* Data in this exercise *
(** * Policies derived from the one that is audited *)

Definition with_changes (config : DetectionConfig) (changes : list ApprovedChange) : DetectionConfig :=
  mkDetectionConfig (dc_window_secs config) (dc_mass_change_threshold config) (dc_min_changed_files config)
    (dc_entropy_threshold config) (dc_detect_score config) (dc_entropy_sample_bytes config) (dc_exclude_paths config)
    changes (dc_canary_paths config) (dc_multi_window config) (dc_content_sampling config).
Definition with_detection (policy : Policy) (config : DetectionConfig) : Policy :=
  {| po_version := po_version policy; po_policy_id := po_policy_id policy; po_key_id := po_key_id policy;
     po_issued_at_ms := po_issued_at_ms policy; po_not_before_ms := po_not_before_ms policy;
     po_expires_at_ms := po_expires_at_ms policy; po_target_hosts := po_target_hosts policy;
     po_target_groups := po_target_groups policy; po_rollback := po_rollback policy;
     po_detection := config; po_response := po_response policy |}.
Definition without_exceptions (policy : Policy) : Policy := with_detection policy (with_changes (po_detection policy) []).

(** One rule at a time: an exception without the rule still hides the later ones. *)
Definition retain_rule (rule : string) (change : ApprovedChange) : ApprovedChange :=
  mkApprovedChange (ac_id change) (ac_valid_from_ms change) (ac_valid_until_ms change) (ac_paths change) (ac_exe change)
    (ac_uid change) (List.filter (String.eqb rule) (ac_adjusted_rules change)).
Definition project_rule (config : DetectionConfig) (rule : string) : DetectionConfig :=
  with_changes config (map (retain_rule rule) (dc_approved_changes config)).

(** * The attribution of the rows *)

Definition new_usage (options : ExceptionAuditOptions) (change : ApprovedChange) : ExceptionUsage :=
  mkExceptionUsage change (time_status change options) (broad_scope_reasons change) "no_matches_in_loaded_range"
    0 0 None None (map (fun rule => mkExceptionRuleUsage rule 0 0) (btree_set (ac_adjusted_rules change)))
    [] false [] false [] false.
Definition with_rule_matches (u : ExceptionUsage) (rules : list ExceptionRuleUsage) : ExceptionUsage :=
  mkExceptionUsage (xu_definition u) (xu_time_status u) (xu_broad_scope_reasons u) (xu_usage_status u)
    (xu_replay_matched_events u) (xu_warmup_matched_events u) (xu_first_matched_ms u) (xu_last_matched_ms u) rules
    (xu_paths u) (xu_path_samples_truncated u) (xu_process_samples u) (xu_process_samples_truncated u)
    (xu_evidence_event_ids u) (xu_evidence_samples_truncated u).

(** [iter().enumerate().collect::<BTreeMap>]: the last index of an ID. *)
Definition indices (changes : list ApprovedChange) : gmap string nat :=
  fold_left (fun m (kv : string * nat) => <[kv.1 := kv.2]> m) (imap (fun i change => (ac_id change, i)) changes) ∅.

(** The first entry of the rule, counted; [None] when there is none. *)
Fixpoint count_rule (rule : string) (warmup : bool) (l : list ExceptionRuleUsage) : option (list ExceptionRuleUsage) :=
  match l with
  | [] => None
  | u :: l =>
      if String.eqb (xr_rule u) rule
      then Some (mkExceptionRuleUsage (xr_rule u) (xr_matched_events u + Z.b2z (negb warmup))
                   (xr_warmup_matched_events u + Z.b2z warmup) :: l)
      else cons u <$> count_rule rule warmup l
  end.

Record Audit := mkAudit {
  au_exceptions : list ExceptionUsage;
  (** The rows of each exception, ascending. *)
  au_rows : list (list Z);
  au_truncated : bool;
}.

Section Attribution.
Context `{RustStd}.

Definition count_match (rule : string) (warmup : bool) (index : nat) (i : Z) (a : Audit) : Audit :=
  match au_exceptions a !! index with
  | None => a
  | Some u =>
      match count_rule rule warmup (xu_rule_matches u) with
      | None => a
      | Some rules =>
          mkAudit (<[index := with_rule_matches u rules]> (au_exceptions a))
            (alter (fun rows => btree_set (i :: rows)) index (au_rows a)) (au_truncated a)
      end
  end.
Definition attribute_row (policy : Policy) (options : ExceptionAuditOptions) (rule : string)
    (s : DetectionEngine * Audit) (x : Z * FileEventRow) : DetectionEngine * Audit :=
  let event := row_event x.2 in
  let '(engine, e) := engine_evaluate s.1 (replayed (po_detection policy) event) in
  let a := mkAudit (au_exceptions s.2) (au_rows s.2) (au_truncated s.2 || ev_evidence_truncated e) in
  (engine,
   if negb (String.eqb rule BEHAVIOR_RULE) && negb (recorded_action (fe_action event)) then a
   else match ev_approved_change_id e with
        | None => a
        | Some id =>
            match indices (dc_approved_changes (po_detection policy)) !! id with
            | None => a
            | Some index => count_match rule (fe_timestamp_ms event <? so_from_ms (xo_simulation options)) index x.1 a
            end
        end).
Definition indexed_rows (rows : list FileEventRow) : list (Z * FileEventRow) := imap (fun i row => (Z.of_nat i, row)) rows.
Definition rule_used (policy : Policy) (rule : string) : bool :=
  existsb (fun change => str_mem rule (ac_adjusted_rules change)) (dc_approved_changes (po_detection policy)).
Definition attribute_rule (policy : Policy) (options : ExceptionAuditOptions) (rows : list FileEventRow)
    (a : Audit) (rule : string) : Audit :=
  if rule_used policy rule
  then (fold_left (attribute_row policy options rule) (indexed_rows rows)
          (engine_with_sensor (project_rule (po_detection policy) rule) (so_sensor (xo_simulation options)), a)).2
  else a.
Definition audit_start (policy : Policy) (options : ExceptionAuditOptions) : Audit :=
  mkAudit (map (new_usage options) (dc_approved_changes (po_detection policy)))
    (map (fun _ => []) (dc_approved_changes (po_detection policy))) false.
Definition attribute_all (policy : Policy) (options : ExceptionAuditOptions) (rows : list FileEventRow) : Audit :=
  fold_left (attribute_rule policy options rows) AUDITED_RULES (audit_start policy options).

* Activity *
Filter the entries above down to the lines that contain "bool".

* The completed task *
Fixpoint count_rule (rule : string) (warmup : bool) (l : list ExceptionRuleUsage) : option (list ExceptionRuleUsage) :=
  au_truncated : bool;
Definition count_match (rule : string) (warmup : bool) (index : nat) (i : Z) (a : Audit) : Audit :=
Definition rule_used (policy : Policy) (rule : string) : bool :=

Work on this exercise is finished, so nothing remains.